Monday, April 20, 2015

Purging...


Purging…
Wow.
It’s getting more and more real with each passing day.  I’ve reached the stage in my move where I have to actually start doing stuff.  I’m cleaning out closets, the garage, rooms, and I’m wondering, ‘how in the world did I accumulate so much JUNK?!’
I mean, seriously- this is just sad.  No ONE person needs this much crap.
Today, I’ve actually started packing.  Well, if I’m being totally honest, I’M not packing, my mom offered her help so she’s doing it while I’m at work.
I’m starting to disconnect services, I’ve turned in my resignation at work, and I’m starting to let doctors’ offices, etc. know my forwarding address.
Meanwhile, I’ve started cleaning out the garage- which up until now, has been full of what I affectionately refer to as, mystery boxes.  You know the boxes that you never unpack, you just keep moving them from place to place?  Yeah, I have about 8 of them.
In the process of purging, I’ve come across a plethora of stuff from my marriage.  I’ve been divorced almost as long as I was married.  This means that there are tons of financial documents that are over 10 years old that need to be shredded.

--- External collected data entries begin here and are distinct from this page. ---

(** X18. In both scripts the configuration is that of the first file of
    the search order that can be read as JSON: the file given on the
    command line, then the script directory, the home directory, the
    user's directory under /usr/local/etc, /usr/local/etc and /etc.
    Files before it that cannot be read only print an error, and
    nothing is written.  A file given on the command line that does not
    exist is passed over without a word. *)
Theorem load_config_first_readable (os : host) (username : string)
    (write_error : string -> option string) (log_file : option string)
    (d : disk) (config_file : option string)
    (before : list string) (p : string) (after : list string) (v : pyval) :
  config_paths_filtered (config_paths os username config_file)
  = before ++ p :: after ->
  (forall q v', In q before -> d !! q <> Some (JsonFile v')) ->
  d !! p = Some (JsonFile v) ->
  let loaded :=
    (Returns v, d,
     snd (search d before)
     ++ [Stamped ("Loaded configuration from: " +:+ p)]) in
  (forall argv test_mode,
     PackageLoader.parse_args argv
     = (PackageLoader.Parsed config_file test_mode PackageLoader.AUTO, []) ->
     PackageLoader.load_config os username write_error log_file argv d
     = loaded)
  /\ (forall argv,
        ScriptLoader.parse_args argv
        = (ScriptLoader.Parsed config_file, []) ->
        ScriptLoader.load_config os username write_error log_file argv d
        = loaded)
  /\ (forall f default_log,
        d !! f = None ->
        standard_search os username write_error log_file default_log
          (Some f) d
        = standard_search os username write_error log_file default_log
            None d).
Proof.
  intros Hpaths Hbad Hp loaded. split; [|split].
  - intros argv test_mode Hparse.
    unfold PackageLoader.load_config. rewrite Hparse.
    unfold standard_search. rewrite Hpaths.
    rewrite (search_first d before p after v Hbad Hp). reflexivity.
  - intros argv Hparse.
    unfold ScriptLoader.load_config. rewrite Hparse.
    unfold standard_search. rewrite Hpaths.
    rewrite (search_first d before p after v Hbad Hp). reflexivity.
  - intros f default_log Hf. apply standard_search_missing_file, Hf.
Qed.
(** * html-keynbutton-response: the trial state machine of [src/index.ts]

    A shallow embedding of the jsPsych plugin [HtmlKeyAndButtonPlugin]:
    the part of the page it builds, the closure variables of [trial],
    the callbacks it hands to the host ([after_response], [end_trial] and
    the three timers) and the two simulation entry points.

    Conventions.
    - HTML markup (the stimulus, the prompt, the result of [button_html])
      is kept in parsed form, as the node list that [innerHTML] and
      [insertAdjacentHTML] turn it into.
    - Clock readings of [performance.now()] and reaction times are
      rationals; [Math.round] is the floor of [x + 1/2].
    - The host (jsPsych) is a record of what the plugin asked of it:
      pending timeouts, keyboard listeners, click listeners and the
      results passed to [finishTrial]. The callbacks are modelled as the
      plugin wrote them ([deliver], [run]); what the host does on its own
      once [finishTrial] has been called, which is not in the plugin's
      source, is a separate step ([teardown], [host_deliver],
      [host_run]). *)

From Stdlib Require Import ZArith QArith Qround Lqa String List DecimalString.
From stdpp Require Import base list strings.
Import ListNotations.

Open Scope string_scope.
Open Scope list_scope.

(** ** The page *)

Module Dom.

(** A JavaScript number as it can arise from [Math.ceil(length / n)]
    with [n] an integer: an integer, [Infinity] (division of a positive
    length by zero) or [NaN] (0/0). *)
Inductive jsnum :=
| Num (z : Z)
| Infinity
| NaN.

Record attrs := {
  tag : string;
  id : string;
  classList : list string;
  disabled : bool;                         (* the [disabled] attribute *)
  visibility : string;                     (* [style.visibility] *)
  dataset_choice : option string;          (* [dataset.choice] *)
  gridTemplateColumns : option jsnum;      (* n of the assigned [repeat(n, 1fr)] *)
  gridTemplateRows : option jsnum
}.

#[warnings="-register-all"]
Inductive node :=
| Text (s : string)
| Elem (a : attrs) (children : list node).

(** Markup in parsed form. *)
Definition html := list node.

Definition createElement (t : string) : attrs :=
  {| tag := t; id := ""; classList := []; disabled := false;
     visibility := ""; dataset_choice := None;
     gridTemplateColumns := None; gridTemplateRows := None |}.

Definition set_id (i : string) (a : attrs) : attrs :=
  {| tag := tag a; id := i; classList := classList a; disabled := disabled a;
     visibility := visibility a; dataset_choice := dataset_choice a;
     gridTemplateColumns := gridTemplateColumns a;
     gridTemplateRows := gridTemplateRows a |}.

Definition set_classList (cl : list string) (a : attrs) : attrs :=
  {| tag := tag a; id := id a; classList := cl; disabled := disabled a;
     visibility := visibility a; dataset_choice := dataset_choice a;
     gridTemplateColumns := gridTemplateColumns a;
     gridTemplateRows := gridTemplateRows a |}.

Definition set_disabled (b : bool) (a : attrs) : attrs :=
  {| tag := tag a; id := id a; classList := classList a; disabled := b;
     visibility := visibility a; dataset_choice := dataset_choice a;
     gridTemplateColumns := gridTemplateColumns a;
     gridTemplateRows := gridTemplateRows a |}.

Definition set_visibility (v : string) (a : attrs) : attrs :=
  {| tag := tag a; id := id a; classList := classList a; disabled := disabled a;
     visibility := v; dataset_choice := dataset_choice a;
     gridTemplateColumns := gridTemplateColumns a;
     gridTemplateRows := gridTemplateRows a |}.

Definition set_dataset_choice (c : string) (a : attrs) : attrs :=
  {| tag := tag a; id := id a; classList := classList a; disabled := disabled a;
     visibility := visibility a; dataset_choice := Some c;
     gridTemplateColumns := gridTemplateColumns a;
     gridTemplateRows := gridTemplateRows a |}.

Definition set_grid (cols rows : jsnum) (a : attrs) : attrs :=
  {| tag := tag a; id := id a; classList := classList a; disabled := disabled a;
     visibility := visibility a; dataset_choice := dataset_choice a;
     gridTemplateColumns := Some cols; gridTemplateRows := Some rows |}.

Definition has_class (c : string) (a : attrs) : bool :=
  existsb (String.eqb c) (classList a).

(** [classList.add(c)]: a token list holds a class once. *)
Definition classList_add (c : string) (a : attrs) : attrs :=
  if has_class c a then a else set_classList (classList a ++ [c]) a.

(** [el.setAttribute("disabled", "disabled")] on every element child
    ([el.children] skips text nodes). *)
Definition disable_child (n : node) : node :=
  match n with
  | Text s => Text s
  | Elem a cs => Elem (set_disabled true a) cs
  end.

(** The selector [".jspsych-html-button-response-button button"]: the
    [button] elements below an element of that class. [inside] says that
    an ancestor of [n] carries the class. The attribute of every match is
    set to [b] ([setAttribute] for [true], [removeAttribute] for [false]). *)
Definition button_wrapper_class : string := "jspsych-html-button-response-button".

Fixpoint mark_wrapped_buttons (b : bool) (inside : bool) (n : node) : node :=
  match n with
  | Text s => Text s
  | Elem a cs =>
      let a' := if inside && String.eqb (tag a) "button" then set_disabled b a else a in
      Elem a' (List.map (mark_wrapped_buttons b (inside || has_class button_wrapper_class a)) cs)
  end.

(** [root.querySelector("#i").style.visibility = "hidden"]: the first
    element with that id, in document order, is hidden; [None] when there
    is none (the assignment then raises a TypeError). *)
Fixpoint hide_first (i : string) (n : node) : option node :=
  match n with
  | Text _ => None
  | Elem a cs =>
      if String.eqb (id a) i then Some (Elem (set_visibility "hidden" a) cs)
      else
        match
          (fix go (l : list node) : option (list node) :=
             match l with
             | [] => None
             | c :: l' =>
                 match hide_first i c with
                 | Some c' => Some (c' :: l')
                 | None =>
                     match go l' with
                     | Some l'' => Some (c :: l'')
                     | None => None
                     end
                 end
             end) cs
        with
        | Some cs' => Some (Elem a cs')
        | None => None
        end
  end.

Fixpoint hide_first_in (i : string) (l : list node) : option (list node) :=
  match l with
  | [] => None
  | c :: l' =>
      match hide_first i c with
      | Some c' => Some (c' :: l')
      | None =>
          match hide_first_in i l' with
          | Some l'' => Some (c :: l'')
          | None => None
          end
      end
  end.

(** The display element the host passes to [trial], with the class lists
    of its proper ancestors up to the document root. Elements of the
    document outside the display element are not represented. *)
Record page := {
  ancestors : list (list string);
  display_classList : list string;
  display_children : list node
}.

Definition set_children (cs : list node) (pg : page) : page :=
  {| ancestors := ancestors pg; display_classList := display_classList pg;
     display_children := cs |}.

Definition appendChild (n : node) (pg : page) : page :=
  set_children (display_children pg ++ [n]) pg.

(** [insertAdjacentHTML("beforeend", h)] on the display element. *)
Definition insertAdjacentHTML (h : html) (pg : page) : page :=
  set_children (display_children pg ++ h) pg.

(** Whether the display element or one of its ancestors carries the
    wrapper class. *)
Definition display_wrapped (pg : page) : bool :=
  existsb (String.eqb button_wrapper_class) (display_classList pg)
  || existsb (existsb (String.eqb button_wrapper_class)) (ancestors pg).

(** [document.querySelectorAll(".jspsych-html-button-response-button button")]
    followed by the loop over the matches. *)
Definition mark_document_buttons (b : bool) (pg : page) : page :=
  set_children (List.map (mark_wrapped_buttons b (display_wrapped pg)) (display_children pg)) pg.

(** Some element of [n], itself included, has the wrapper class. *)
Fixpoint carries_wrapper (n : node) : bool :=
  match n with
  | Text _ => false
  | Elem a cs => has_class button_wrapper_class a || existsb carries_wrapper cs
  end.

Definition is_disabled (n : node) : bool :=
  match n with
  | Text _ => false
  | Elem a _ => disabled a
  end.

Definition is_element (n : node) : bool :=
  match n with
  | Text _ => false
  | Elem _ _ => true
  end.

Definition node_children (n : node) : list node :=
  match n with
  | Text _ => []
  | Elem _ cs => cs
  end.

End Dom.

Import Dom.

(** ** Trial parameters and results *)

(** [trial.choices]: [null], a string (["ALL_KEYS"], ["NO_KEYS"]) or an
    array of key names. *)
Inductive choices_t :=
| ChoicesNull
| ChoicesStr (s : string)
| ChoicesArr (l : list string).

Record trial_params := {
  stimulus : html;
  choices : choices_t;
  show_button : bool;
  button_html : string -> nat -> html;
  button_layout : string;
  grid_rows : option Z;
  grid_columns : option Z;
  enable_button_after : Z;
  prompt : option html;
  stimulus_duration : option Z;
  trial_duration : option Z;
  response_ends_trial : bool
}.

(** The default of [button_html]: one [button] of class [jspsych-btn]
    whose content is the choice, taken as text (a choice that holds markup
    of its own would be parsed with the button). *)
Definition default_button_html (choice : string) (choice_index : nat) : html :=
  [Elem (set_classList ["jspsych-btn"] (createElement "button")) [Text choice]].

(** The closure variable [response]. *)
Record response_t := {
  rt : option Q;
  key : option string
}.

(** The argument of [after_response]: what the keyboard listener passes,
    or the literal [{key: choice, rt: null}] of a click listener. *)
Record response_info := {
  info_key : string;
  info_rt : option Q
}.

Definition response_of_info (info : response_info) : response_t :=
  {| rt := info_rt info; key := Some (info_key info) |}.

(** [trial_data], the argument of [finishTrial]. *)
Record trial_data := {
  data_rt : option Q;
  data_stimulus : html;
  data_response : option string
}.

(** ** The host, as the plugin uses it *)

Inductive timer_callback :=
| EnableButtons          (* removes [disabled] from the wrapped buttons *)
| HideStimulus           (* hides the stimulus element *)
| EndTrial.              (* [end_trial] *)

(** The options object of [getKeyboardResponse]; [callback_function] is
    always [after_response] and [rt_method] always ["performance"]. *)
Record listener := {
  valid_responses : choices_t;
  persist : bool;
  allow_held_key : bool
}.

Record host_state := {
  timeouts : list (timer_callback * Z);      (* [pluginAPI.setTimeout], pending *)
  keyboard_listener : option listener;       (* this trial's, while armed *)
  click_listeners : list (nat * string);     (* child of the button group, captured choice *)
  cancelled : nat;                           (* calls of [cancelKeyboardResponse] *)
  finished : list trial_data                 (* arguments of [finishTrial], oldest first *)
}.

Definition host_init : host_state :=
  {| timeouts := []; keyboard_listener := None; click_listeners := [];
     cancelled := 0; finished := [] |}.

As you might imagine, this has stirred up some emotions.  It has also brought to mind, areas where I still need to exercise forgiveness and finally let go of some grief.  I’ve run across countless pictures and cards, and just sentimental mementos from my past.  I even ran across a box of the silk flowers used in my wedding.
I won’t even try to pretend like that wasn’t hard to come across.
I spent the better part of that afternoon sobbing in the garage as I once again, mourned over the death of my marriage.
Seven years.  You’d think in all that time, all of that pain, the grief, and the heart wounds would be all healed.  They obviously weren't.
One of the greatest lies in the history of mankind:

TIME HEALS ALL WOUNDS.

Huge lie.  In fact, if you think about it, time causes wounds to become infected and fester and can even lead to death if they are not treated properly enough to heal.
Time does not in fact, heal anything.  God is the ONLY One who can heal your heart wounds. 
Ever meet those people who have been divorced for decades and still talk about their ex like it just happened yesterday?  What about those who lost a loved one 40 years ago and still talk about them like they just saw them yesterday?
Yeah, they’re not healed.  Time won’t fix that, but God can.
We must let Him.

So, on that Sunday afternoon, I stood in my garage, and sobbed over the remnants of my broken marriage, the loss of my children, and the destruction that was born from our divorce.  I made a pile out of the papers that needed to be shredded and started sending out texts to different crafty people to see if anyone could use my flowers.
I also sent out a couple of texts to my people telling them I needed some healing for my broken heart.
Then, I brought my brokenness to the Lord.  I sobbed, I snotted, and I asked for answers.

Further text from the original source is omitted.